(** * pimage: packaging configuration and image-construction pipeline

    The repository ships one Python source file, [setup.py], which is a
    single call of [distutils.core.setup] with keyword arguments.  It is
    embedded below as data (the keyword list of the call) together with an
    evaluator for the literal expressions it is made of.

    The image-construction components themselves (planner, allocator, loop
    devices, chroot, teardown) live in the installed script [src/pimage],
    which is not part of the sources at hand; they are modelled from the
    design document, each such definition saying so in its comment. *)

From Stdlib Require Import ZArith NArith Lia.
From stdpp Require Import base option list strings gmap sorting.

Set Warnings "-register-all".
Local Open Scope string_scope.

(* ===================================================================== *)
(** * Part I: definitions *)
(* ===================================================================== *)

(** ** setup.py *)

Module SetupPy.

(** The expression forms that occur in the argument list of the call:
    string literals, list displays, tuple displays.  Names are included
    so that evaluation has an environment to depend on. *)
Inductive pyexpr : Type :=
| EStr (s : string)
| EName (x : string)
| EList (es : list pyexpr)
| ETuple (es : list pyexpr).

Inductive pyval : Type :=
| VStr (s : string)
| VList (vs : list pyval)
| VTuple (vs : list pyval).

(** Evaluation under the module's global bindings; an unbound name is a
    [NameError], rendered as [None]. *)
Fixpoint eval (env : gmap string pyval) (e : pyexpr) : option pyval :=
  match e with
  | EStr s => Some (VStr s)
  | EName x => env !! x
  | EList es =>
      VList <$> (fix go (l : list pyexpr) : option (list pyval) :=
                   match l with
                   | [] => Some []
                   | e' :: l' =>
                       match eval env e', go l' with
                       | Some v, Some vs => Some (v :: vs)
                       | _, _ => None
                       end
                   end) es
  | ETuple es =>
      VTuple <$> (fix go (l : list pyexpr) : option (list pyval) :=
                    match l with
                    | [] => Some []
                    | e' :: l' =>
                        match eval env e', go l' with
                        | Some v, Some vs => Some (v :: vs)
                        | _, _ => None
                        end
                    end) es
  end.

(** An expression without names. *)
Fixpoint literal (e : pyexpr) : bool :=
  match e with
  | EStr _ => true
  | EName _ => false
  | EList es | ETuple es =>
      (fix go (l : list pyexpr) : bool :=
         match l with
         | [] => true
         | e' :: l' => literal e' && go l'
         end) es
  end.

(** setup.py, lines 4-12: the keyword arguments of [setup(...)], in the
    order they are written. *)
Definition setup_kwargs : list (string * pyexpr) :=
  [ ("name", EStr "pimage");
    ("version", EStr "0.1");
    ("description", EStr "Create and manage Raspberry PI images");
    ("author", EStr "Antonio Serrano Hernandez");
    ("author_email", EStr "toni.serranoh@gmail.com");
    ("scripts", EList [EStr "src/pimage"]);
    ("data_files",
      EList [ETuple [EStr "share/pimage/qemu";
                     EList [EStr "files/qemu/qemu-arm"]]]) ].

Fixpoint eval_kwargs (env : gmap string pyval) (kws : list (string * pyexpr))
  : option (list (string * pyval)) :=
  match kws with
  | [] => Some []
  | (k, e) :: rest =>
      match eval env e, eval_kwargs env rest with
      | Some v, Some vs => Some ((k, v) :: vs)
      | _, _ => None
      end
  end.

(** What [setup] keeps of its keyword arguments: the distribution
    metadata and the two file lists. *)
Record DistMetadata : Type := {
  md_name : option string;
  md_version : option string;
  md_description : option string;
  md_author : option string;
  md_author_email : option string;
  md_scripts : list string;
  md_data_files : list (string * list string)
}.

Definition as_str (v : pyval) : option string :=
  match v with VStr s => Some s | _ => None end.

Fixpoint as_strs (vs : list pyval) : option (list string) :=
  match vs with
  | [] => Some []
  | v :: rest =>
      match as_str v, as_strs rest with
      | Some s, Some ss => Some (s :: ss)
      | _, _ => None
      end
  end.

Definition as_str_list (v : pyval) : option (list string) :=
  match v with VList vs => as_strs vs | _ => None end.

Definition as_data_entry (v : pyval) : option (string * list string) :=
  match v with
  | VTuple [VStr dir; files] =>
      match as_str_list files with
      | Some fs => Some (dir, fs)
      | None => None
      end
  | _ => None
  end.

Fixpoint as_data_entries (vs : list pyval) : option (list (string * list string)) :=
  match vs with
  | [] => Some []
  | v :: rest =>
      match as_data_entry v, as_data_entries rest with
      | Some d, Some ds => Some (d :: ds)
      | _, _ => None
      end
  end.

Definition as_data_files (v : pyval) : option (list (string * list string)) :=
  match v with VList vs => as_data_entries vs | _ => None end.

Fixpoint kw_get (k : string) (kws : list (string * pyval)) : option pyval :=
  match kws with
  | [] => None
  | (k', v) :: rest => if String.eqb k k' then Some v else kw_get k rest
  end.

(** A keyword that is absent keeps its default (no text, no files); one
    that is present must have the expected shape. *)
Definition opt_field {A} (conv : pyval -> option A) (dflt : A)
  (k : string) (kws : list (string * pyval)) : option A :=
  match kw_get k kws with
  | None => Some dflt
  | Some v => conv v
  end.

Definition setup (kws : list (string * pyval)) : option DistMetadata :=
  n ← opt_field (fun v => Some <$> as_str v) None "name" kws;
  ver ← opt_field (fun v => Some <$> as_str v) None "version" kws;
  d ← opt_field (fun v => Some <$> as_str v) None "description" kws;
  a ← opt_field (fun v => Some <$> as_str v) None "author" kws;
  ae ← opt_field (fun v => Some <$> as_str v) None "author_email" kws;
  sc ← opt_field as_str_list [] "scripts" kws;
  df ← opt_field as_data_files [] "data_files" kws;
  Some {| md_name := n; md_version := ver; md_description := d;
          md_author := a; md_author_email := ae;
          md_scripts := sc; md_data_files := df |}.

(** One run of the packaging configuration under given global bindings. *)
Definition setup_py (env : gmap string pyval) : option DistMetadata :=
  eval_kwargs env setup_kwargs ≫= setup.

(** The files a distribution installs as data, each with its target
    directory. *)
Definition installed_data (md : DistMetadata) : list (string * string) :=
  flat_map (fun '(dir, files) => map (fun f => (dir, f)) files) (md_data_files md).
--------
Work request: Return all the lines above exactly as given.

Task response:
(** * pimage: packaging configuration and image-construction pipeline

    The repository ships one Python source file, [setup.py], which is a
    single call of [distutils.core.setup] with keyword arguments.  It is
    embedded below as data (the keyword list of the call) together with an
    evaluator for the literal expressions it is made of.

    The image-construction components themselves (planner, allocator, loop
    devices, chroot, teardown) live in the installed script [src/pimage],
    which is not part of the sources at hand; they are modelled from the
    design document, each such definition saying so in its comment. *)

From Stdlib Require Import ZArith NArith Lia.
From stdpp Require Import base option list strings gmap sorting.

Set Warnings "-register-all".
Local Open Scope string_scope.

(* ===================================================================== *)
(** * Part I: definitions *)
(* ===================================================================== *)

(** ** setup.py *)

Module SetupPy.

(** The expression forms that occur in the argument list of the call:
    string literals, list displays, tuple displays.  Names are included
    so that evaluation has an environment to depend on. *)
Inductive pyexpr : Type :=
| EStr (s : string)
| EName (x : string)
| EList (es : list pyexpr)
| ETuple (es : list pyexpr).

Inductive pyval : Type :=
| VStr (s : string)
| VList (vs : list pyval)
| VTuple (vs : list pyval).

(** Evaluation under the module's global bindings; an unbound name is a
    [NameError], rendered as [None]. *)
Fixpoint eval (env : gmap string pyval) (e : pyexpr) : option pyval :=
  match e with
  | EStr s => Some (VStr s)
  | EName x => env !! x
  | EList es =>
      VList <$> (fix go (l : list pyexpr) : option (list pyval) :=
                   match l with
                   | [] => Some []
                   | e' :: l' =>
                       match eval env e', go l' with
                       | Some v, Some vs => Some (v :: vs)
                       | _, _ => None
                       end
                   end) es
  | ETuple es =>
      VTuple <$> (fix go (l : list pyexpr) : option (list pyval) :=
                    match l with
                    | [] => Some []
                    | e' :: l' =>
                        match eval env e', go l' with
                        | Some v, Some vs => Some (v :: vs)
                        | _, _ => None
                        end
                    end) es
  end.

(** An expression without names. *)
Fixpoint literal (e : pyexpr) : bool :=
  match e with
  | EStr _ => true
  | EName _ => false
  | EList es | ETuple es =>
      (fix go (l : list pyexpr) : bool :=
         match l with
         | [] => true
         | e' :: l' => literal e' && go l'
         end) es
  end.

(** setup.py, lines 4-12: the keyword arguments of [setup(...)], in the
    order they are written. *)
Definition setup_kwargs : list (string * pyexpr) :=
  [ ("name", EStr "pimage");
    ("version", EStr "0.1");
    ("description", EStr "Create and manage Raspberry PI images");
    ("author", EStr "Antonio Serrano Hernandez");
    ("author_email", EStr "toni.serranoh@gmail.com");
    ("scripts", EList [EStr "src/pimage"]);
    ("data_files",
      EList [ETuple [EStr "share/pimage/qemu";
                     EList [EStr "files/qemu/qemu-arm"]]]) ].

Fixpoint eval_kwargs (env : gmap string pyval) (kws : list (string * pyexpr))
  : option (list (string * pyval)) :=
  match kws with
  | [] => Some []
  | (k, e) :: rest =>
      match eval env e, eval_kwargs env rest with
      | Some v, Some vs => Some ((k, v) :: vs)
      | _, _ => None
      end
  end.

(** What [setup] keeps of its keyword arguments: the distribution
    metadata and the two file lists. *)
Record DistMetadata : Type := {
  md_name : option string;
  md_version : option string;
  md_description : option string;
  md_author : option string;
  md_author_email : option string;
  md_scripts : list string;
  md_data_files : list (string * list string)
}.

Definition as_str (v : pyval) : option string :=
  match v with VStr s => Some s | _ => None end.

Fixpoint as_strs (vs : list pyval) : option (list string) :=
  match vs with
  | [] => Some []
  | v :: rest =>
      match as_str v, as_strs rest with
      | Some s, Some ss => Some (s :: ss)
      | _, _ => None
      end
  end.

Definition as_str_list (v : pyval) : option (list string) :=
  match v with VList vs => as_strs vs | _ => None end.

Definition as_data_entry (v : pyval) : option (string * list string) :=
  match v with
  | VTuple [VStr dir; files] =>
      match as_str_list files with
      | Some fs => Some (dir, fs)
      | None => None
      end
  | _ => None
  end.

Fixpoint as_data_entries (vs : list pyval) : option (list (string * list string)) :=
  match vs with
  | [] => Some []
  | v :: rest =>
      match as_data_entry v, as_data_entries rest with
      | Some d, Some ds => Some (d :: ds)
      | _, _ => None
      end
  end.

Definition as_data_files (v : pyval) : option (list (string * list string)) :=
  match v with VList vs => as_data_entries vs | _ => None end.

Fixpoint kw_get (k : string) (kws : list (string * pyval)) : option pyval :=
  match kws with
  | [] => None
  | (k', v) :: rest => if String.eqb k k' then Some v else kw_get k rest
  end.

(** A keyword that is absent keeps its default (no text, no files); one
    that is present must have the expected shape. *)
Definition opt_field {A} (conv : pyval -> option A) (dflt : A)
  (k : string) (kws : list (string * pyval)) : option A :=
  match kw_get k kws with
  | None => Some dflt
  | Some v => conv v
  end.

Definition setup (kws : list (string * pyval)) : option DistMetadata :=
  n ← opt_field (fun v => Some <$> as_str v) None "name" kws;
  ver ← opt_field (fun v => Some <$> as_str v) None "version" kws;
  d ← opt_field (fun v => Some <$> as_str v) None "description" kws;
  a ← opt_field (fun v => Some <$> as_str v) None "author" kws;
  ae ← opt_field (fun v => Some <$> as_str v) None "author_email" kws;
  sc ← opt_field as_str_list [] "scripts" kws;
  df ← opt_field as_data_files [] "data_files" kws;
  Some {| md_name := n; md_version := ver; md_description := d;
          md_author := a; md_author_email := ae;
          md_scripts := sc; md_data_files := df |}.

(** One run of the packaging configuration under given global bindings. *)
Definition setup_py (env : gmap string pyval) : option DistMetadata :=
  eval_kwargs env setup_kwargs ≫= setup.

(** The files a distribution installs as data, each with its target
    directory. *)
Definition installed_data (md : DistMetadata) : list (string * string) :=
  flat_map (fun '(dir, files) => map (fun f => (dir, f)) files) (md_data_files md).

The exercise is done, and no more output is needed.